What is expected: Write down every entry once more, exactly as it reads.

++++ Provided data

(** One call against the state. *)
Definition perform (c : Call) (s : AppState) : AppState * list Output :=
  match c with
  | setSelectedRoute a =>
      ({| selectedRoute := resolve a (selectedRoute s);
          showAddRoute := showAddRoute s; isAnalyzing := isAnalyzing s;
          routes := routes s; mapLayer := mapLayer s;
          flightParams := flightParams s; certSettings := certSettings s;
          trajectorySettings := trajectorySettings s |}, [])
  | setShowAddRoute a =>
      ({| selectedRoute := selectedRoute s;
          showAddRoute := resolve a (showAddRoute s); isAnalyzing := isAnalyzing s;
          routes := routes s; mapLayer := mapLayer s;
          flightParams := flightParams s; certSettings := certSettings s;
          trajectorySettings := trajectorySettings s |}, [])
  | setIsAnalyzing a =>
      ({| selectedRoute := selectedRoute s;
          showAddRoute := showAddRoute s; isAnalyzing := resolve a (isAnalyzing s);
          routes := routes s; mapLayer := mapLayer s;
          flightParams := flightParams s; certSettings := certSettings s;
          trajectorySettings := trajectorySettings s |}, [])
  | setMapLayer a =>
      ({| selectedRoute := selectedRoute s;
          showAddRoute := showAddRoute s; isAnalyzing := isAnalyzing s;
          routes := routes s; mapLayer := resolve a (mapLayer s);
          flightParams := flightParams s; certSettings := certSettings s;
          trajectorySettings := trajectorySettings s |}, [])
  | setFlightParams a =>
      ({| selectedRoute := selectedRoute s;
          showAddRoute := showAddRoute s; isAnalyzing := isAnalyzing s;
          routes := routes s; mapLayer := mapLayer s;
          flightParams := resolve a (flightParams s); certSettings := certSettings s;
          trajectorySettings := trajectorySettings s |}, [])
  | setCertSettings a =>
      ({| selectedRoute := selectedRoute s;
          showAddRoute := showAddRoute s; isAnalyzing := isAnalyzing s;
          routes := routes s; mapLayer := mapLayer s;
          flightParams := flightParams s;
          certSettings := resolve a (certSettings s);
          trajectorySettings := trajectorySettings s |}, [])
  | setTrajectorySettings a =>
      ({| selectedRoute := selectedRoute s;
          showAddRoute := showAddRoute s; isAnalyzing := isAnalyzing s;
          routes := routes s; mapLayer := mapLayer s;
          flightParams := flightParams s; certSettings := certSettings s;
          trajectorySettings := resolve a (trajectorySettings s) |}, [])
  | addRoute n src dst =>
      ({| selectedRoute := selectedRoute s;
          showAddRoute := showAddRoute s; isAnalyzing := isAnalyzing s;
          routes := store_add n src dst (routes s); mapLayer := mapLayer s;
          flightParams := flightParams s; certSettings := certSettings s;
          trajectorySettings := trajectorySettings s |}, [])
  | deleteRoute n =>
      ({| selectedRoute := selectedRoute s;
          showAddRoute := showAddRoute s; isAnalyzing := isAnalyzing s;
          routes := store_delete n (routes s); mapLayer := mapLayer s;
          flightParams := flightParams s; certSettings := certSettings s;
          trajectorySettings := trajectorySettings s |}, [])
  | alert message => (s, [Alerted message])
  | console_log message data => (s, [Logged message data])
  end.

++++++++

Task solution:
(** One call against the state. *)
Definition perform (c : Call) (s : AppState) : AppState * list Output :=
  match c with
  | setSelectedRoute a =>
      ({| selectedRoute := resolve a (selectedRoute s);
          showAddRoute := showAddRoute s; isAnalyzing := isAnalyzing s;
          routes := routes s; mapLayer := mapLayer s;
          flightParams := flightParams s; certSettings := certSettings s;
          trajectorySettings := trajectorySettings s |}, [])
  | setShowAddRoute a =>
      ({| selectedRoute := selectedRoute s;
          showAddRoute := resolve a (showAddRoute s); isAnalyzing := isAnalyzing s;
          routes := routes s; mapLayer := mapLayer s;
          flightParams := flightParams s; certSettings := certSettings s;
          trajectorySettings := trajectorySettings s |}, [])
  | setIsAnalyzing a =>
      ({| selectedRoute := selectedRoute s;
          showAddRoute := showAddRoute s; isAnalyzing := resolve a (isAnalyzing s);
          routes := routes s; mapLayer := mapLayer s;
          flightParams := flightParams s; certSettings := certSettings s;
          trajectorySettings := trajectorySettings s |}, [])
  | setMapLayer a =>
      ({| selectedRoute := selectedRoute s;
          showAddRoute := showAddRoute s; isAnalyzing := isAnalyzing s;
          routes := routes s; mapLayer := resolve a (mapLayer s);
          flightParams := flightParams s; certSettings := certSettings s;
          trajectorySettings := trajectorySettings s |}, [])
  | setFlightParams a =>
      ({| selectedRoute := selectedRoute s;
          showAddRoute := showAddRoute s; isAnalyzing := isAnalyzing s;
          routes := routes s; mapLayer := mapLayer s;
          flightParams := resolve a (flightParams s); certSettings := certSettings s;
          trajectorySettings := trajectorySettings s |}, [])
  | setCertSettings a =>
      ({| selectedRoute := selectedRoute s;
          showAddRoute := showAddRoute s; isAnalyzing := isAnalyzing s;
          routes := routes s; mapLayer := mapLayer s;
          flightParams := flightParams s;
          certSettings := resolve a (certSettings s);
          trajectorySettings := trajectorySettings s |}, [])
  | setTrajectorySettings a =>
      ({| selectedRoute := selectedRoute s;
          showAddRoute := showAddRoute s; isAnalyzing := isAnalyzing s;
          routes := routes s; mapLayer := mapLayer s;
          flightParams := flightParams s; certSettings := certSettings s;
          trajectorySettings := resolve a (trajectorySettings s) |}, [])
  | addRoute n src dst =>
      ({| selectedRoute := selectedRoute s;
          showAddRoute := showAddRoute s; isAnalyzing := isAnalyzing s;
          routes := store_add n src dst (routes s); mapLayer := mapLayer s;
          flightParams := flightParams s; certSettings := certSettings s;
          trajectorySettings := trajectorySettings s |}, [])
  | deleteRoute n =>
      ({| selectedRoute := selectedRoute s;
          showAddRoute := showAddRoute s; isAnalyzing := isAnalyzing s;
          routes := store_delete n (routes s); mapLayer := mapLayer s;
          flightParams := flightParams s; certSettings := certSettings s;
          trajectorySettings := trajectorySettings s |}, [])
  | alert message => (s, [Alerted message])
  | console_log message data => (s, [Logged message data])
  end.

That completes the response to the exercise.